▸ **Source data**:
━━━━━━

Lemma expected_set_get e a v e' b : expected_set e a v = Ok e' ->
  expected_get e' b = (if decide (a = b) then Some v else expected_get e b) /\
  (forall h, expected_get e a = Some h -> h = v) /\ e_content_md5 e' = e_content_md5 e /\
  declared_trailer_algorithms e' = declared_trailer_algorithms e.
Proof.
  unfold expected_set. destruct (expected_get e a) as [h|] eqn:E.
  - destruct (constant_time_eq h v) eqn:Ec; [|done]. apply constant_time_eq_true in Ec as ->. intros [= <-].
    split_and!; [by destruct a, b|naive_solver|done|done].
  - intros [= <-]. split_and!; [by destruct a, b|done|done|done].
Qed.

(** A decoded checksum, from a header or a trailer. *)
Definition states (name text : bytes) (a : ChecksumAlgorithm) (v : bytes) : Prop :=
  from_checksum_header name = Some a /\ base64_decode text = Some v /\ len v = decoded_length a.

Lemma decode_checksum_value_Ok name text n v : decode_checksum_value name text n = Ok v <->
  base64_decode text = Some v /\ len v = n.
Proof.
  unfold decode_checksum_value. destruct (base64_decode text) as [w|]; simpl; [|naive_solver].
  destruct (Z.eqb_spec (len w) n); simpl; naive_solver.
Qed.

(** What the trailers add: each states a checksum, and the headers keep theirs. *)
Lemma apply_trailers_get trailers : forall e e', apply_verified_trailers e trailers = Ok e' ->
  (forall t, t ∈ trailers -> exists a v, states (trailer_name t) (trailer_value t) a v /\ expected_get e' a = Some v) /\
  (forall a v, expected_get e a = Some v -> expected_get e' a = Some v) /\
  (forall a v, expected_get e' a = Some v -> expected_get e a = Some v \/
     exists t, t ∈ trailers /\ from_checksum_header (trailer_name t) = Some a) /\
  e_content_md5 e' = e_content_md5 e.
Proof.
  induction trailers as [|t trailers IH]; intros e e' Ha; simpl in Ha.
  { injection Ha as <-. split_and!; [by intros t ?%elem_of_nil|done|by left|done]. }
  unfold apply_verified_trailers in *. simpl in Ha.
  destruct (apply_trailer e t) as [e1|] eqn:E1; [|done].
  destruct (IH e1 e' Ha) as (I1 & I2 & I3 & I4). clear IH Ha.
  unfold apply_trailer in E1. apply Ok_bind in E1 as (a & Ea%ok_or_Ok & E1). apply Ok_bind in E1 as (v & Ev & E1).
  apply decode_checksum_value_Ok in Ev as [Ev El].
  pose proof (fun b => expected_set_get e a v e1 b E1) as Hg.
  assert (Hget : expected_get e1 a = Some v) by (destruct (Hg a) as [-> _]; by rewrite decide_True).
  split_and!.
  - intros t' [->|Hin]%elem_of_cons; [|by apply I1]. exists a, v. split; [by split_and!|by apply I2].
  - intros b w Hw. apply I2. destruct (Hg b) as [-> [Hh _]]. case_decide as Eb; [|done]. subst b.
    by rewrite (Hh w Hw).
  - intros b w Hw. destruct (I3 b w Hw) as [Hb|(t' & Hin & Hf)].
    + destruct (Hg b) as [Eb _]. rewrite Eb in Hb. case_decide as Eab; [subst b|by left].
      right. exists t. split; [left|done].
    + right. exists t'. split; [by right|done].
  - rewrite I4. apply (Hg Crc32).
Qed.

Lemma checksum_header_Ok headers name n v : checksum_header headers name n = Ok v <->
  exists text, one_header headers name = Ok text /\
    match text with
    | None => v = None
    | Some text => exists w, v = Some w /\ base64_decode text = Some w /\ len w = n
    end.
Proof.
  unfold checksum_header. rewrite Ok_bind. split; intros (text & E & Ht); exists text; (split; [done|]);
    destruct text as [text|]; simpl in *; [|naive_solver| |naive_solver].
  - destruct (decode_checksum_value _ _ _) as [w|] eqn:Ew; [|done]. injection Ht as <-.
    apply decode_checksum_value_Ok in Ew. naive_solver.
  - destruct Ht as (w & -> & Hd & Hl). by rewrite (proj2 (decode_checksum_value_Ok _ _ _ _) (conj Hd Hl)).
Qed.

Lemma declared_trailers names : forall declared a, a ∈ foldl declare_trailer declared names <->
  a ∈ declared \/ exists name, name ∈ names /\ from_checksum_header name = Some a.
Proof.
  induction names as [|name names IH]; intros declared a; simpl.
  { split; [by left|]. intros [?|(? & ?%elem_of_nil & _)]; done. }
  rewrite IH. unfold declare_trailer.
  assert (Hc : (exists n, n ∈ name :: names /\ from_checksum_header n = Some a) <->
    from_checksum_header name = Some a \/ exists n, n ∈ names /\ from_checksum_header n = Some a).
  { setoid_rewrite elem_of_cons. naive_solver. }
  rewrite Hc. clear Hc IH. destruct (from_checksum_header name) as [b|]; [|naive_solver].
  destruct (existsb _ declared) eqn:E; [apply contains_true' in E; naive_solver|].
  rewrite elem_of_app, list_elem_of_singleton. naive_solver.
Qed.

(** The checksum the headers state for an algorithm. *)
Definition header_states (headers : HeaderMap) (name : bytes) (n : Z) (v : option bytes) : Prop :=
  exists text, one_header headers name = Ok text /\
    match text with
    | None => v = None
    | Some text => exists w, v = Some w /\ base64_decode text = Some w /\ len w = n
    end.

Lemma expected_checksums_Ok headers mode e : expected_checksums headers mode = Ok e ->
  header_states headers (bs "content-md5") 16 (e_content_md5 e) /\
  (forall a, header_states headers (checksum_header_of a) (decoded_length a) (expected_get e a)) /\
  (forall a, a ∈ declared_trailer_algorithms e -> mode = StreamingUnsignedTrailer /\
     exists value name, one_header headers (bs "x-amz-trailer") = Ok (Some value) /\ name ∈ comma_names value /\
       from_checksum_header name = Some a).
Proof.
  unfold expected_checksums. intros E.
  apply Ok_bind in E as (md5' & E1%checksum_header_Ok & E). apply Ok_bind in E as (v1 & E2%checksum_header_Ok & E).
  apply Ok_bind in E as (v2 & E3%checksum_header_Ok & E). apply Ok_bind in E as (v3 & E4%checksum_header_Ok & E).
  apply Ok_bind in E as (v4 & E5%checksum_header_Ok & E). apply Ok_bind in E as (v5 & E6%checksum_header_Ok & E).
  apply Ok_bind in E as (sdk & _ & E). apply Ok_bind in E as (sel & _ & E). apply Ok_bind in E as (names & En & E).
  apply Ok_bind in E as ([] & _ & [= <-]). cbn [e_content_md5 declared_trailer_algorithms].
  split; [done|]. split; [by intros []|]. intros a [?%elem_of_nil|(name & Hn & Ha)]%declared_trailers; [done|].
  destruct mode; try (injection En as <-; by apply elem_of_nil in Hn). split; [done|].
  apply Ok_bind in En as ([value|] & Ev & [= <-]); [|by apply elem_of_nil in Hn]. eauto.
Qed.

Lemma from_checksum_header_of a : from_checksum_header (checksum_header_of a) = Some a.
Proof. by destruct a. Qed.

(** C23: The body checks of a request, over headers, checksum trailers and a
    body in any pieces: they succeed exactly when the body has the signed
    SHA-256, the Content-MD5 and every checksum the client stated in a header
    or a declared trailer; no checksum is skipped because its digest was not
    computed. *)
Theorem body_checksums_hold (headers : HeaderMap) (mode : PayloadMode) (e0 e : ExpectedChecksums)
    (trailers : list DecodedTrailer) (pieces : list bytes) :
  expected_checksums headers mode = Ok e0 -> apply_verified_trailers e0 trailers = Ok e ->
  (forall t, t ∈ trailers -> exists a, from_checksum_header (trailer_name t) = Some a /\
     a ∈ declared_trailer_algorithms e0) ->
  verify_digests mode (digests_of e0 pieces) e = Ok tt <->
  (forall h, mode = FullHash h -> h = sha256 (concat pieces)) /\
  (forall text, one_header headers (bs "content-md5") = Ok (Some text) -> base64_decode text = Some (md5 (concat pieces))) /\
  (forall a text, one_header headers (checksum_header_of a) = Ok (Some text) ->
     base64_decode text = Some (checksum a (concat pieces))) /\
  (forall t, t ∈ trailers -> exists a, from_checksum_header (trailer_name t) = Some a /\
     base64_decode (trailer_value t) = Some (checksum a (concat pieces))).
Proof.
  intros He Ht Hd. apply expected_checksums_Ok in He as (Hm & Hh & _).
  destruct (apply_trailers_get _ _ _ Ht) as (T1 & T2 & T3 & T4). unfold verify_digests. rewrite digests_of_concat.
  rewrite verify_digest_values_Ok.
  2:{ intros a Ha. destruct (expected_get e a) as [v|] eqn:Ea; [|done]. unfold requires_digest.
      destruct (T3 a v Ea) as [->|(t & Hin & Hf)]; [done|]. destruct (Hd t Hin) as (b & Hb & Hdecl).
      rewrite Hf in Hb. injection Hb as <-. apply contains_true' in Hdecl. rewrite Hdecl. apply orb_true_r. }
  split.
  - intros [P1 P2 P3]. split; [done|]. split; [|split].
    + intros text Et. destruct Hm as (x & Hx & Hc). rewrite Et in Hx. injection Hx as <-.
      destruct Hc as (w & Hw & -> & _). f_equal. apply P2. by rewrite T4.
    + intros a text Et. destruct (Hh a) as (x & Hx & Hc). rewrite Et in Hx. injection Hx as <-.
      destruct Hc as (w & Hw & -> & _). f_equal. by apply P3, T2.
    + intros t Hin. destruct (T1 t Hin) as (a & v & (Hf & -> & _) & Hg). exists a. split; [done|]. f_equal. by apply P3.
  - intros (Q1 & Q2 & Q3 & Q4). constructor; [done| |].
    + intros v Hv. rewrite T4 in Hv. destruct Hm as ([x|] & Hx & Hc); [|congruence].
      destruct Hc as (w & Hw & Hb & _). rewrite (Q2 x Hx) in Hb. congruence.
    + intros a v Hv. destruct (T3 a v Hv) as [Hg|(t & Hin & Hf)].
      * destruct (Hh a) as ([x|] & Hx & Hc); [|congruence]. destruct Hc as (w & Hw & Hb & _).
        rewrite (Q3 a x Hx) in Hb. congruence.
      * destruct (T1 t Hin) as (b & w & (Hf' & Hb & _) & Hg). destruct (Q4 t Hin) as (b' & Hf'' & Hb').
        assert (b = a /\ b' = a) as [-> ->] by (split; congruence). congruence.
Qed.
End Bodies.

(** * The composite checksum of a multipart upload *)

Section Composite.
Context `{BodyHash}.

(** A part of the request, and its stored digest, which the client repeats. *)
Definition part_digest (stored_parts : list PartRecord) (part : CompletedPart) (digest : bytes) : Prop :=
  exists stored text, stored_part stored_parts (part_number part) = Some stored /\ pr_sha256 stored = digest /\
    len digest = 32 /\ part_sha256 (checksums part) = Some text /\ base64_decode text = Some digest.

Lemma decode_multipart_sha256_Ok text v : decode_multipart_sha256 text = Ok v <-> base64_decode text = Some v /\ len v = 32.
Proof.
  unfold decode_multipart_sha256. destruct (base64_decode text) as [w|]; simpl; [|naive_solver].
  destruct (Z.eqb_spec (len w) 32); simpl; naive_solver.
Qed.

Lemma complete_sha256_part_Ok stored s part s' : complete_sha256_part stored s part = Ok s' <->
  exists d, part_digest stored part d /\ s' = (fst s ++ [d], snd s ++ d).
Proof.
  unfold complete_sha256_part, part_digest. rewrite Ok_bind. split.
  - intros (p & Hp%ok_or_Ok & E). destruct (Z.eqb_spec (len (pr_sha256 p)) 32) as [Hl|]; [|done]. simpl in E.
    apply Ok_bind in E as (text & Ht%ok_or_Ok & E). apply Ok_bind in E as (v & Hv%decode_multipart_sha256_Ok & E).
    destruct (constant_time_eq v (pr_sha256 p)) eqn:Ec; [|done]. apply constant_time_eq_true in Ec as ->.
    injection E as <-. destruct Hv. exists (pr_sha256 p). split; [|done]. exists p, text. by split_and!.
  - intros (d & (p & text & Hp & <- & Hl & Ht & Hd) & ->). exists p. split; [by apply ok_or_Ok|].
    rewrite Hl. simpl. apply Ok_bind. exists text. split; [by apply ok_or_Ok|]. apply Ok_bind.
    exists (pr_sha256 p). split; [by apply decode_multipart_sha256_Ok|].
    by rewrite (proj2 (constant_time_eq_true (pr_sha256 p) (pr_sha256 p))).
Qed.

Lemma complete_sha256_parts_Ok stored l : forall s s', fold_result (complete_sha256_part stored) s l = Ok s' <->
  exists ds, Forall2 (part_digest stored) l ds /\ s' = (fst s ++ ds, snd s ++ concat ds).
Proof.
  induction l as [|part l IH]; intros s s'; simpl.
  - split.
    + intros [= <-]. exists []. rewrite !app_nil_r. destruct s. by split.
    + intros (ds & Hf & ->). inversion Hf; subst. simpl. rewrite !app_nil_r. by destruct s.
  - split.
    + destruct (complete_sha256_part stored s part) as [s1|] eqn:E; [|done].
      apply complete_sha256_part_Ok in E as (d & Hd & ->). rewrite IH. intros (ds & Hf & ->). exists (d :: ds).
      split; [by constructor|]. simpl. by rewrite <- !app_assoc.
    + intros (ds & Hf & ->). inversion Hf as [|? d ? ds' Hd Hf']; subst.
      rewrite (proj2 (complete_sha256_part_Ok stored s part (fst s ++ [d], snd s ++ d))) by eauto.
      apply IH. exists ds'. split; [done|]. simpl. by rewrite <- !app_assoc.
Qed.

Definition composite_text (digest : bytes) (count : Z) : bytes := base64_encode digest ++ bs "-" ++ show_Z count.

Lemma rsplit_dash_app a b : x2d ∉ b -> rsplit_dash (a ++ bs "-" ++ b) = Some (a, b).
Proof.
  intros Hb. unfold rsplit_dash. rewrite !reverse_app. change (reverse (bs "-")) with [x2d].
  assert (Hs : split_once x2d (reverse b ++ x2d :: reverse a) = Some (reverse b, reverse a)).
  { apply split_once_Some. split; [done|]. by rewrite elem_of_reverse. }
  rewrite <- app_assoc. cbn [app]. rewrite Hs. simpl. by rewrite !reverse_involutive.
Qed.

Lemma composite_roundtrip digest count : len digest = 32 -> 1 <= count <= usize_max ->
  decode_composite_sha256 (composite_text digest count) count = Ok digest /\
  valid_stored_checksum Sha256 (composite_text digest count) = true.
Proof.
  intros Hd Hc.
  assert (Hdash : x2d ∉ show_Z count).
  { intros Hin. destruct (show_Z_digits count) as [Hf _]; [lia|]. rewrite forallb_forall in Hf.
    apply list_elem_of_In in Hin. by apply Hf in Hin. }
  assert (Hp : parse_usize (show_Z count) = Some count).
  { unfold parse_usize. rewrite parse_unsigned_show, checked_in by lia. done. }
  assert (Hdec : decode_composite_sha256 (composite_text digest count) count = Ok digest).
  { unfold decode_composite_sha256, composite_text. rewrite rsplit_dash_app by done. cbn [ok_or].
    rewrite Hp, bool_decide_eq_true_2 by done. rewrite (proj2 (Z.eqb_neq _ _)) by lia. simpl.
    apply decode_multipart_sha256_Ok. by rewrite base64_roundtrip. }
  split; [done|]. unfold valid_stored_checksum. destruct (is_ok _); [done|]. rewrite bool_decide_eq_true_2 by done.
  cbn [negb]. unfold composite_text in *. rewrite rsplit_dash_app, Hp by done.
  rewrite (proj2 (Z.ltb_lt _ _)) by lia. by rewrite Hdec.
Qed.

━━━━━━

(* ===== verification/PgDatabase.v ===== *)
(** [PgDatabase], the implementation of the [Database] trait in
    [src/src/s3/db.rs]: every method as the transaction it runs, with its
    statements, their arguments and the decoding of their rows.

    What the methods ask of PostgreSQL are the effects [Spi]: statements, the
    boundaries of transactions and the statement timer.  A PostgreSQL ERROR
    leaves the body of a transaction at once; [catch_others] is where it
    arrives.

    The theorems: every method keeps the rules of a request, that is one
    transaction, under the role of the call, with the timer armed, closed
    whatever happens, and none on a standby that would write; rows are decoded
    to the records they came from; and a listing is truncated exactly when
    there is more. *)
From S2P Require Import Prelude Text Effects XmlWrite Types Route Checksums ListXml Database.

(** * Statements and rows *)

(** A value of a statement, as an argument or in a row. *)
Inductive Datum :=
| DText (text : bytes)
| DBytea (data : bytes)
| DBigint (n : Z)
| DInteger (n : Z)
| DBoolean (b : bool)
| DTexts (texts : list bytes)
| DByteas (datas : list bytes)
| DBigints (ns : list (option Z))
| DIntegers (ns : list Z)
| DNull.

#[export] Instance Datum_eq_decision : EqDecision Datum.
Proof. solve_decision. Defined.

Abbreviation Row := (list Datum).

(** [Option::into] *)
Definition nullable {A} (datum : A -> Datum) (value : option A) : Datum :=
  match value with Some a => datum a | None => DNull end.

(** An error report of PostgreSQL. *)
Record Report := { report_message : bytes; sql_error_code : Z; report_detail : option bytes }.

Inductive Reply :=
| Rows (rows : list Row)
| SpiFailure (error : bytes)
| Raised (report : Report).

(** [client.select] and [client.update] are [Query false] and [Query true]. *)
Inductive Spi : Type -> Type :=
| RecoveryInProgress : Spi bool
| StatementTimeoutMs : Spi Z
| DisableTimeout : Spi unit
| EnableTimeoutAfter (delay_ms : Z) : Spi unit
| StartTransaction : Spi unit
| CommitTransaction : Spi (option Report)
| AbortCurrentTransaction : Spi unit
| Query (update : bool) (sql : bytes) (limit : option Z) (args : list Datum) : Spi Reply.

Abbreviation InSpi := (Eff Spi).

━━━━━━

▸ **What you will do**: Precisely the lines between those holding "(** A value" and "Abbreviation InSpi := (Eff Spi).", inclusive, are to be reproduced from the listing above, with nothing added.

▸ **Task result**:
(** A value of a statement, as an argument or in a row. *)
Inductive Datum :=
| DText (text : bytes)
| DBytea (data : bytes)
| DBigint (n : Z)
| DInteger (n : Z)
| DBoolean (b : bool)
| DTexts (texts : list bytes)
| DByteas (datas : list bytes)
| DBigints (ns : list (option Z))
| DIntegers (ns : list Z)
| DNull.

#[export] Instance Datum_eq_decision : EqDecision Datum.
Proof. solve_decision. Defined.

Abbreviation Row := (list Datum).

(** [Option::into] *)
Definition nullable {A} (datum : A -> Datum) (value : option A) : Datum :=
  match value with Some a => datum a | None => DNull end.

(** An error report of PostgreSQL. *)
Record Report := { report_message : bytes; sql_error_code : Z; report_detail : option bytes }.

Inductive Reply :=
| Rows (rows : list Row)
| SpiFailure (error : bytes)
| Raised (report : Report).

(** [client.select] and [client.update] are [Query false] and [Query true]. *)
Inductive Spi : Type -> Type :=
| RecoveryInProgress : Spi bool
| StatementTimeoutMs : Spi Z
| DisableTimeout : Spi unit
| EnableTimeoutAfter (delay_ms : Z) : Spi unit
| StartTransaction : Spi unit
| CommitTransaction : Spi (option Report)
| AbortCurrentTransaction : Spi unit
| Query (update : bool) (sql : bytes) (limit : option Z) (args : list Datum) : Spi Reply.

Abbreviation InSpi := (Eff Spi).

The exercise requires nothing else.